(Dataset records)
■ ■ ■ ■ ■ ■ ■

(** What the [/predict] handler gives back to the framework. *)
Inductive reply : Type :=
| PredictResponse (body : classification)
| HTTPException (status_code : Z) (d : detail).

(** [request.age] as the argument [classify] receives. *)
Definition age_argument (age : option Z) : pyage :=
  match age with
  | None => AgeNone
  | Some a => AgeInt a
  end.

(** [predict(request)], with [app.state.classifier] as an optional
    engine: [None] before the model is loaded.  The engine is one shared
    object, so what [classify] did to it stays, also when it raised. *)
Definition predict (rt : runtime) (classifier : option world)
    (request : PredictRequest) : reply * option world :=
  match classifier with
  | None => (HTTPException 503 (Text "Model not ready"), None)
  | Some w =>
      match classify rt (text request) (age_argument (age request)) w with
      | (Returned result, w') => (PredictResponse result, Some w')
      | (Raised exc, w') => (HTTPException 500 (StrOf exc), Some w')
      end
  end.

(** [healthcheck()] *)
Definition healthcheck (classifier : option world) : string :=
  match classifier with
  | Some _ => "ready"
  | None => "loading"
  end.

End ApiServer.

(** Every character is one that [strip] removes. *)
Fixpoint all_space (s : string) : bool :=
  match s with
  | EmptyString => true
  | String c r => (PyStr.is_space c && all_space r)%bool
  end.
(** * pixel-blur: the overlay store, the pointer state machine and the scene
      compositor

    A shallow embedding of [src/app/page.tsx] (the [Home] component: overlay
    collections and undo history), [src/components/CanvasStage.tsx] (pointer
    handlers: hit-testing, drag, resize, creation) and [src/lib/canvas.ts]
    ([renderScene]).

    Conventions of the embedding.
    - A JavaScript [number] is a rational [Q]: the handlers only add,
      subtract, multiply, divide, compare and take [Math.min]/[Math.max], so
      every finite run is reproduced exactly; rounding, [NaN] and the
      infinities are outside the model.  Where the source divides by a value
      that can be zero, the result of the comparison that consumes the
      quotient is written out ([gtQuot], [isWithinLens]).
    - React state is a record; an event handler is a function from the state
      before the event to the state after it, with the callbacks the page
      passes to the stage ([onLensAdd], [onLensUpdate], ...) inlined as calls
      of the page's functions.
    - [crypto.randomUUID()] and [Date.now()] are inputs of the handler that
      calls them.
    - The 2D context is a log of paint operations, threaded through the
      drawing functions by a small writer monad. *)

From Stdlib Require Import QArith Qminmax Qabs ZArith NArith List String Ascii Bool
  Sorted Permutation Qround Lia Lqa.
Import ListNotations.
Open Scope string_scope.
Open Scope Q_scope.

(** ** Numbers *)

(** [Math.min] and [Math.max] on two arguments are [Qmin] and [Qmax]. *)

(* const clamp = (value, min, max) => Math.min(Math.max(value, min), max); *)
Definition clamp (value min max : Q) : Q := Qmin (Qmax value min) max.

Definition Qltb (a b : Q) : bool := negb (Qle_bool b a).
Definition Qleb (a b : Q) : bool := Qle_bool a b.
Definition Qgeb (a b : Q) : bool := Qle_bool b a.

(* [a / b > r] for [a, b >= 0]: a zero divisor gives [Infinity] (greater than
   every finite [r]) when [a > 0] and [NaN] (every comparison false) when
   [a = 0]. *)
Definition gtQuot (a b r : Q) : bool :=
  if Qeq_bool b 0 then Qltb 0 a else Qltb r (a / b).

Definition ofN (n : N) : Q := inject_Z (Z.of_N n).
Definition ofNat (n : nat) : Q := inject_Z (Z.of_nat n).

(** ** Strings *)

Definition isLF (c : ascii) : bool := Ascii.eqb c "010"%char.
Definition isCR (c : ascii) : bool := Ascii.eqb c "013"%char.

(* The white space [String.prototype.trim] strips, within the character
   range of [ascii]: TAB, LF, VT, FF, CR, SP and NBSP. *)
Definition isSpace (c : ascii) : bool :=
  let n := nat_of_ascii c in
  ((9 <=? n) && (n <=? 13) || (n =? 32) || (n =? 160))%nat.

Fixpoint trimStart (s : string) : string :=
  match s with
  | String c r => if isSpace c then trimStart r else s
  | EmptyString => EmptyString
  end.

Fixpoint revString (s acc : string) : string :=
  match s with
  | String c r => revString r (String c acc)
  | EmptyString => acc
  end.

Definition trim (s : string) : string :=
  revString (trimStart (revString (trimStart s) "")) "".

Definition isEmpty (s : string) : bool :=
  match s with EmptyString => true | _ => false end.

(* Drops the carriage return that closes a line, given the line reversed. *)
Definition dropCR (revLine : string) : string :=
  match revLine with
  | String c r => if isCR c then r else revLine
  | EmptyString => EmptyString
  end.

(* text.split(/\r?\n/), with the current line accumulated in reverse. *)
Fixpoint splitLinesFrom (s revLine : string) : list string :=
  match s with
  | EmptyString => [revString revLine ""]
  | String c r =>
      if isLF c then revString (dropCR revLine) "" :: splitLinesFrom r ""
      else splitLinesFrom r (String c revLine)
  end.

Definition splitLines (s : string) : list string := splitLinesFrom s "".

Fixpoint includesSpace (s : string) : bool :=
  match s with
  | String c r => Ascii.eqb c " "%char || includesSpace r
  | EmptyString => false
  end.

(** ** Data model ([src/lib/types.ts]) *)

Inductive Mode := MBlur | MMagnify | MSticker | MText.
Inductive LensShape := circle | rounded.
Inductive BackgroundMode := bgBlack | bgWhite | bgImage.

Definition Mode_eqb (a b : Mode) : bool :=
  match a, b with
  | MBlur, MBlur | MMagnify, MMagnify | MSticker, MSticker | MText, MText => true
  | _, _ => false
  end.

Definition LensShape_eqb (a b : LensShape) : bool :=
  match a, b with
  | circle, circle | rounded, rounded => true
  | _, _ => false
  end.

(* A decoded [HTMLImageElement]: its source and its natural size. *)
Record Bitmap := {
  src : string;
  naturalWidth : N;
  naturalHeight : N
}.

Record Point := { px : Q; py : Q }.
Record Offset := { dx : Q; dy : Q }.
Record Size := { sizeWidth : Q; sizeHeight : Q }.
Record Rect := { rx : Q; ry : Q; rwidth : Q; rheight : Q }.

Record Lens := {
  lens_id : string;
  lens_x : Q;
  lens_y : Q;
  lens_width : Q;
  lens_height : Q;
  lens_sourceX : Q;
  lens_sourceY : Q;
  lens_sourceImageX : Q;
  lens_sourceImageY : Q;
  lens_mode : Mode;
  lens_shape : LensShape;
  lens_blur : Q;
  lens_magnification : Q;
  lens_createdAt : Z
}.

Record LensPreview := {
  preview_x : Q;
  preview_y : Q;
  preview_width : Q;
  preview_height : Q;
  preview_shape : LensShape
}.

Record Sticker := {
  sticker_id : string;
  sticker_x : Q;
  sticker_y : Q;
  sticker_width : Q;
  sticker_height : Q;
  sticker_image : Bitmap;
  sticker_shape : LensShape
}.

Record TextOverlay := {
  text_id : string;
  text_x : Q;
  text_y : Q;
  text_text : string;
  text_color : string;
  text_size : Q;
  text_font : string
}.

(** [Partial<Lens>], [Partial<Sticker>], [Partial<TextOverlay>]: every field
    optional. *)

Record LensPatch := {
  lp_id : option string;
  lp_x : option Q;
  lp_y : option Q;
  lp_width : option Q;
  lp_height : option Q;
  lp_sourceX : option Q;
  lp_sourceY : option Q;
  lp_sourceImageX : option Q;
  lp_sourceImageY : option Q;
  lp_mode : option Mode;
  lp_shape : option LensShape;
  lp_blur : option Q;
  lp_magnification : option Q;
  lp_createdAt : option Z
}.

Record StickerPatch := {
  sp_id : option string;
  sp_x : option Q;
  sp_y : option Q;
  sp_width : option Q;
  sp_height : option Q;
  sp_image : option Bitmap;
  sp_shape : option LensShape
}.

Record TextPatch := {
  tp_id : option string;
  tp_x : option Q;
  tp_y : option Q;
  tp_text : option string;
  tp_color : option string;
  tp_size : option Q;
  tp_font : option string
}.

Definition orElse {A} (o : option A) (d : A) : A :=
  match o with Some a => a | None => d end.

(* { ...lens, ...payload } *)
Definition mergeLens (l : Lens) (p : LensPatch) : Lens :=
  {| lens_id := orElse (lp_id p) (lens_id l);
     lens_x := orElse (lp_x p) (lens_x l);
     lens_y := orElse (lp_y p) (lens_y l);
     lens_width := orElse (lp_width p) (lens_width l);
     lens_height := orElse (lp_height p) (lens_height l);
     lens_sourceX := orElse (lp_sourceX p) (lens_sourceX l);
     lens_sourceY := orElse (lp_sourceY p) (lens_sourceY l);
     lens_sourceImageX := orElse (lp_sourceImageX p) (lens_sourceImageX l);
     lens_sourceImageY := orElse (lp_sourceImageY p) (lens_sourceImageY l);
     lens_mode := orElse (lp_mode p) (lens_mode l);
     lens_shape := orElse (lp_shape p) (lens_shape l);
     lens_blur := orElse (lp_blur p) (lens_blur l);
     lens_magnification := orElse (lp_magnification p) (lens_magnification l);
     lens_createdAt := orElse (lp_createdAt p) (lens_createdAt l) |}.

(* { ...sticker, ...payload } *)
Definition mergeSticker (s : Sticker) (p : StickerPatch) : Sticker :=
  {| sticker_id := orElse (sp_id p) (sticker_id s);
     sticker_x := orElse (sp_x p) (sticker_x s);
     sticker_y := orElse (sp_y p) (sticker_y s);
     sticker_width := orElse (sp_width p) (sticker_width s);
     sticker_height := orElse (sp_height p) (sticker_height s);
     sticker_image := orElse (sp_image p) (sticker_image s);
     sticker_shape := orElse (sp_shape p) (sticker_shape s) |}.

(* { ...text, ...payload } *)
Definition mergeText (t : TextOverlay) (p : TextPatch) : TextOverlay :=
  {| text_id := orElse (tp_id p) (text_id t);
     text_x := orElse (tp_x p) (text_x t);
     text_y := orElse (tp_y p) (text_y t);
     text_text := orElse (tp_text p) (text_text t);
     text_color := orElse (tp_color p) (text_color t);
     text_size := orElse (tp_size p) (text_size t);
     text_font := orElse (tp_font p) (text_font t) |}.
(** * PoemSys: port pool, tunnel orchestrator and container lifecycle

    A shallow embedding of [port_manager.py], [nps_manager.py],
    [dynamic_tunnel_manager.py] and [container_manager.py].

    Conventions of the embedding.
    - A Python method becomes a function that takes the object's state and
      the outside world and returns its result with the new state and the
      new world.  The outside world (clock, random source, the HTTP
      transport to the NPS broker, the Docker daemon) is an abstract type
      with the operations of class [World]; every theorem that does not
      name a concrete world holds for all of them.
    - [allocated_ports] is a Python dict keyed by [str(port)].  [str] is
      injective on [int], so the model keys the table by the port itself;
      the test [p.isdigit()] on a key [str(port)] is [0 <= port].
    - Dicts whose iteration order drives calls to the broker
      ([tunnel_mappings], the per-container service dict) are insertion
      ordered association lists; the others are [gmap]s.
    - The three JSON state files are modelled by their logical content.  A
      write is taken to succeed (the [except] branches of the [save]
      functions only print a warning). *)

From Stdlib Require Import ZArith String Ascii List Bool Lia.
From stdpp Require Import base option list gmap strings pretty list_numbers.

Local Open Scope string_scope.
Local Open Scope Z_scope.
Set Warnings "-clear-no-such-hyp".

(** ** Python strings *)

Module Py.
Lemma NoDup_write_bucket heading placeholder values :
  (∀ v, bullet v ≠ st_write heading) →
  NoDup values → NoDup (write_bucket heading placeholder values).
Proof.
  intros Hh Hnd. destruct values as [|v vs]; cbn [write_bucket].
  - apply NoDup_singleton.
  - apply NoDup_cons. split; [|by apply (NoDup_fmap_2 bullet)].
    intros (w & Heq & _)%list_elem_of_fmap. by destruct (Hh w).
Qed.

Lemma write_bucket_placeholder heading placeholder values :
  heading ≠ placeholder →
  head (write_bucket heading placeholder values) = Some (st_write placeholder)
  ↔ values = [].
Proof.
  intros Hne. destruct values; cbn; split; try done. intros [=]. congruence.
Qed.

(** ** The whole run of [main] *)

(** A run on an uploaded file in closed form: the transcript is the text
    the speech model gives for the unread bytes, the spans are what the
    tagger gives for the transcript. *)
Lemma main_uploaded {order : SetOrder}
    (load_whisper_model : () → asr_pipeline)
    (load_ner_model : () → token_classifier) (file : UploadedFile) :
  let transcript := (transcribe_audio load_whisper_model file).1 in
  let spans := load_ner_model () transcript in
  main load_whisper_model load_ner_model (Some file) =
  Some (page transcript
          (listing_of (list_of_set (words_of "ORG" spans))
                      (list_of_set (words_of "LOC" spans))
                      (list_of_set (words_of "PER" spans)))).
Proof.
  cbn zeta. unfold main, extract_entities.
  cbn [transcribe_audio read fst].
  rewrite group_entities_buckets. cbn [mbind option_bind].
  rewrite show_entities_buckets. reflexivity.
Qed.

Lemma bullet_elem_of_listing_of o l p w :
  bullet w ∈ listing_of o l p ↔ w ∈ o ∨ w ∈ l ∨ w ∈ p.
Proof.
  unfold listing_of. rewrite elem_of_cons, !elem_of_app.
  rewrite !bullet_elem_of_write_bucket by done.
  split; [intros [?|?]|]; [done|tauto|tauto].
Qed.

■ ■ ■ ■ ■ ■ ■

Instructions for the task: Every line from the line containing "Sorted Permutation Qround Lia Lqa." through the line containing "if Qeq_bool b" in the records above must be retyped exactly. Leave out the rest.

Result for this task:
  Sorted Permutation Qround Lia Lqa.
Import ListNotations.
Open Scope string_scope.
Open Scope Q_scope.

(** ** Numbers *)

(** [Math.min] and [Math.max] on two arguments are [Qmin] and [Qmax]. *)

(* const clamp = (value, min, max) => Math.min(Math.max(value, min), max); *)
Definition clamp (value min max : Q) : Q := Qmin (Qmax value min) max.

Definition Qltb (a b : Q) : bool := negb (Qle_bool b a).
Definition Qleb (a b : Q) : bool := Qle_bool a b.
Definition Qgeb (a b : Q) : bool := Qle_bool b a.

(* [a / b > r] for [a, b >= 0]: a zero divisor gives [Infinity] (greater than
   every finite [r]) when [a > 0] and [NaN] (every comparison false) when
   [a = 0]. *)
Definition gtQuot (a b r : Q) : bool :=
  if Qeq_bool b 0 then Qltb 0 a else Qltb r (a / b).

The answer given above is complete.